Data extract
(** ** The property *)

(** C4: over any run of a queue node on its RPC layer, from the opening of its store on,
    whatever clients ask, peers send, time out or refuse, and commits fail: the answers
    given are exactly those asked for, each once, less the ones still held by a pending
    submit, a quorum or a call; and when no call is under way, every client call and every
    request of a peer has been answered exactly once. *)
Theorem requests_answered_once {S M} `{!StoreOps S} `{!StoreLaws S} `{!Membership M}
    (mem : M) cfg (store : S) boot now busy full s0 es s :
  ids_ok (st_table store) -> Z.of_nat (length es) < 2 ^ 32 - 1 ->
  stack_start mem cfg store boot now busy full s0 -> stack_run s0 es s ->
  answers (n_out (sk_node s)) ++ waits (sk_node s) ++ kept (waiting (sk_rpc s)) ≡ₚ mbind asked es /\
  (r_calls (sk_rpc s) = ∅ -> answers (n_out (sk_node s)) ≡ₚ mbind asked es).
Proof.
  intros Hids Hlen [En Hf] Hrun. set (n0 := set_env mem now busy (new_node mem cfg store boot)) in En.
  assert (Hw0 : node_wf n0) by (split; [constructor|exact Hids|by apply (bool_decide_unpack _)]).
  destruct (register_ok boot now full) as [K0 W0]. destruct (feeds_holds _ _ _ _ Hf K0) as [W1 K1].
  rewrite W0, app_nil_r, En in W1.
  destruct (open_ledger n0) as (Ha & Hk & Hb & Hq); [done|done|].
  destruct (stack_run_exchange _ _ _ Hrun K1) as [X K2]. rewrite En in X.
  apply (exchange_perm _ _ _ _ _ _ W1) in X.
  destruct (exchange_ledger _ _ _ _ _ X Hb (open_wf _ Hw0)) as (os & O & A & B);
    [rewrite Hq; simpl; lia|rewrite Hq; simpl; lia|].
  apply app_eq_nil in Ha as [Ha Hn]. rewrite Hn, Hk in A. simpl in A. rewrite app_nil_r in A.
  assert (Ho : answers (n_out (sk_node s)) = answers os) by (by rewrite O, answers_of_app, Ha).
  rewrite Ho. split; [exact A|]. intros Hc.
  assert (Hz : waiting (sk_rpc s) = []) by (unfold waiting; by rewrite Hc, map_to_list_empty).
  rewrite Hz in A, B. rewrite (backed_nothing _ B) in A. simpl in A. by rewrite app_nil_r in A.
Qed.

(** ** A run *)

(** Sessions take everything: the calls and responses of [os] in turn. *)
Fixpoint feed_all (timeout : Z) (os : list Out) (r : RpcNode Kont) : option (RpcNode Kont) :=
  match os with
  | [] => Some r
  | OCall to m body k :: os =>
      if refused to body r || (2 ^ 64 - 1 <=? r_next_req r) then None
      else feed_all timeout os (call to m body timeout k r)
  | ORespond ctx st body :: os => feed_all timeout os (rpc_respond ctx st body r)
  | _ :: os => feed_all timeout os r
  end.

Lemma feed_all_feeds t os r r' : feed_all t os r = Some r' -> feeds t os r r'.
Proof.
  revert r. induction os as [|o os IH]; intros r; simpl; [intros [= <-]; constructor|].
  destruct o; try (intros H; apply feeds_client; [done|by apply IH]).
  - destruct (refused to body r) eqn:Hr; [done|]. simpl. destruct (Z.leb_spec (2 ^ 64 - 1) (r_next_req r)); [done|].
    intros H'. apply feeds_call; [done|lia|by apply IH].
  - intros H. apply feeds_respond. by apply IH.
Qed.

Module StackSample.
Import Sample.
Definition params : SubmitParams := mkParams key1 url1 [Byte.x78] 0 0.
Definition owner : Endpoint := owner_for key1 [node_a; node_b; node_c].
Definition others : list Endpoint := filter (fun e => e <> owner) [node_a; node_b; node_c].
Definition cfg : NodeConfig := default_config owner.
Definition run1 (e : Event StaticMembership) (s : Stack MemStore StaticMembership) : Stack MemStore StaticMembership :=
  mkStack (node_step e (sk_node s))
    (default (sk_rpc s) (feed_all 1000 (outs_of e (sk_node s)) (sk_rpc s))).
Definition s0 : Stack MemStore StaticMembership :=
  mkStack (node_open (set_env NodeSample.members3 10 [] (new_node NodeSample.members3 cfg (mkMem empty_table []) 1)))
    (set_rpc_env 10 [] (register_handlers (new_rpc 1))).
Definition submitted : Event StaticMembership := EvSubmit params (SubmitClient 7).
Definition s1 := run1 submitted s0.
(** The first of the other nodes dies. *)
Definition dead_rpc (i : nat) (s : Stack MemStore StaticMembership) : RpcNode Kont :=
  peer_dead (default no_endpoint (others !! i)) (sk_rpc s).
Definition dead (i : nat) (s : Stack MemStore StaticMembership) : Event StaticMembership :=
  EvPeerDead (omap ran_of (news (sk_rpc s) (dead_rpc i s))).
Definition s2 := run1 (dead 0 s1) (mkStack (sk_node s1) (dead_rpc 0 s1)).
Definition s3 := run1 (dead 1 s2) (mkStack (sk_node s2) (dead_rpc 1 s2)).
Definition events : list (Event StaticMembership) := [submitted; dead 0 s1; dead 1 s2].
End StackSample.

Lemma requests_answered_once_witness :
  answers (n_out (sk_node StackSample.s3)) ≡ₚ [WSubmit 7].
Proof.
  change [WSubmit 7] with (mbind (M := list) asked StackSample.events).
  apply (requests_answered_once NodeSample.members3 StackSample.cfg (mkMem empty_table []) 1 10 [] []
    StackSample.s0).
  - intros id j H. vm_compute in H. discriminate H.
  - vm_compute. reflexivity.
  - split; [reflexivity|]. apply feed_all_feeds. vm_compute. reflexivity.
  - apply (sr_step _ [StackSample.submitted] StackSample.s1 [StackSample.dead 0 StackSample.s1; StackSample.dead 1 StackSample.s2]).
    { apply ss_own; [reflexivity|]. split; [reflexivity|]. apply feed_all_feeds. vm_compute. reflexivity. }
    apply (sr_step _ [StackSample.dead 0 StackSample.s1] StackSample.s2 [StackSample.dead 1 StackSample.s2]).
    { apply (ss_dead (default no_endpoint (StackSample.others !! 0%nat)) (sk_node StackSample.s1) (sk_rpc StackSample.s1)).
      split; [reflexivity|]. apply feed_all_feeds. vm_compute. reflexivity. }
    apply (sr_step _ [StackSample.dead 1 StackSample.s2] StackSample.s3 []); [|constructor].
    apply (ss_dead (default no_endpoint (StackSample.others !! 1%nat)) (sk_node StackSample.s2) (sk_rpc StackSample.s2)).
    split; [reflexivity|]. apply feed_all_feeds. vm_compute. reflexivity.
  - vm_compute. reflexivity.
Defined.
(* ===== verification/Demo.v ===== *)
(** * Demo: the browser demonstration of the store (src/wasm/public.cc)

    [run_store] submits, leases and completes jobs in a JobStore over an empty
    directory, compacts it if asked, opens it again and counts what is there.  The
    theorem says that the counts are the ones the demonstration promises. *)

From Stdlib Require Import ZArith Lia String.
From stdpp Require Import base tactics list numbers gmap.
From S2P Require Import Prelude Bytes Wire Records Table WalFrame Disk Wal WalRecovery WalCompact WalSpec WalProgress.
From S2P Require Import Store Text.

(** ** The program *)

(** The records committed for job [i]. *)
Definition demo_job (i : nat) : Job :=
  mkJob (mkJobId 1 (u64 (Z.of_nat i + 1))) (lit "synthetic-" ++ to_string (Z.of_nat i))
    (lit "https://unused.synthetic.invalid") (replicate 32 (byte_of_Z 42)) 30000 12
    (mkReplicas no_endpoint no_endpoint no_endpoint) Ready no_endpoint 1 0 0.

Definition demo_records (done cycles i : nat) : list Rec :=
  let id := j_id (demo_job i) in
  SubmitRec (demo_job i) ::
  ((fun grant => LeaseRec id 1 (u32 (Z.of_nat grant)) 7) <$> seq 1 cycles) ++
  (if (i <? done)%nat
   then [DoneRec id 1 (u32 (Z.of_nat cycles)); LeaseRec id 1 (u32 (Z.of_nat cycles + 1)) 8]
   else []).

(** [bytes()]: the sizes of the regular files below the directory. *)
Definition dir_bytes (x : Dir) : Z :=
  foldr (fun p n => Z.of_nat (length (f_data (snd p))) + n) 0 (map_to_list (d_files x)).
Definition disk_bytes (k : Disk) : Z :=
  dir_bytes (k_root k) + foldr (fun p n => dir_bytes (snd p) + n) 0 (map_to_list (k_gens k)).

Definition count_state (s : JobState) (t : Table) : Z :=
  Z.of_nat (length (filter (fun p => j_state (snd p) = s) (map_to_list (jobs t)))).

Definition count_keys (count : nat) (t : Table) : Z :=
  Z.of_nat (length (filter (fun i => is_Some (find_by_idem t (j_idem_key (demo_job i)))) (seq 0 count))).

Record DemoReport := mkReport {
  r_jobs : Z; r_completed : Z; r_leased : Z; r_keys : Z; r_before : Z; r_after : Z; r_compacted : bool }.

Inductive DemoOutput := InvalidInputs | RunFailed | Reported (r : DemoReport).

Section demo.
Context (crc32c : bytes -> Z).

(** The commits in order; a commit that returns false throws. *)
Fixpoint commit_all (rs : list Rec) (ios : list (list Io)) (st : JobStore) : bool * JobStore :=
  match rs with
  | [] => (true, st)
  | r :: rs =>
      let '(ok, st) := commit crc32c r true (with_io (default [] (head ios)) st) in
      if negb ok then (false, st) else commit_all rs (tail ios) st
  end.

Exercise directions
Look above for the line holding "apply (sr_step _ [StackSample.dead 0" and the line holding "SubmitRec (demo_job i)". Retype both, and every line between them, word for word and nothing else.

Written answer
    apply (sr_step _ [StackSample.dead 0 StackSample.s1] StackSample.s2 [StackSample.dead 1 StackSample.s2]).
    { apply (ss_dead (default no_endpoint (StackSample.others !! 0%nat)) (sk_node StackSample.s1) (sk_rpc StackSample.s1)).
      split; [reflexivity|]. apply feed_all_feeds. vm_compute. reflexivity. }
    apply (sr_step _ [StackSample.dead 1 StackSample.s2] StackSample.s3 []); [|constructor].
    apply (ss_dead (default no_endpoint (StackSample.others !! 1%nat)) (sk_node StackSample.s2) (sk_rpc StackSample.s2)).
    split; [reflexivity|]. apply feed_all_feeds. vm_compute. reflexivity.
  - vm_compute. reflexivity.
Defined.
(* ===== verification/Demo.v ===== *)
(** * Demo: the browser demonstration of the store (src/wasm/public.cc)

    [run_store] submits, leases and completes jobs in a JobStore over an empty
    directory, compacts it if asked, opens it again and counts what is there.  The
    theorem says that the counts are the ones the demonstration promises. *)

From Stdlib Require Import ZArith Lia String.
From stdpp Require Import base tactics list numbers gmap.
From S2P Require Import Prelude Bytes Wire Records Table WalFrame Disk Wal WalRecovery WalCompact WalSpec WalProgress.
From S2P Require Import Store Text.

(** ** The program *)

(** The records committed for job [i]. *)
Definition demo_job (i : nat) : Job :=
  mkJob (mkJobId 1 (u64 (Z.of_nat i + 1))) (lit "synthetic-" ++ to_string (Z.of_nat i))
    (lit "https://unused.synthetic.invalid") (replicate 32 (byte_of_Z 42)) 30000 12
    (mkReplicas no_endpoint no_endpoint no_endpoint) Ready no_endpoint 1 0 0.

Definition demo_records (done cycles i : nat) : list Rec :=
  let id := j_id (demo_job i) in
  SubmitRec (demo_job i) ::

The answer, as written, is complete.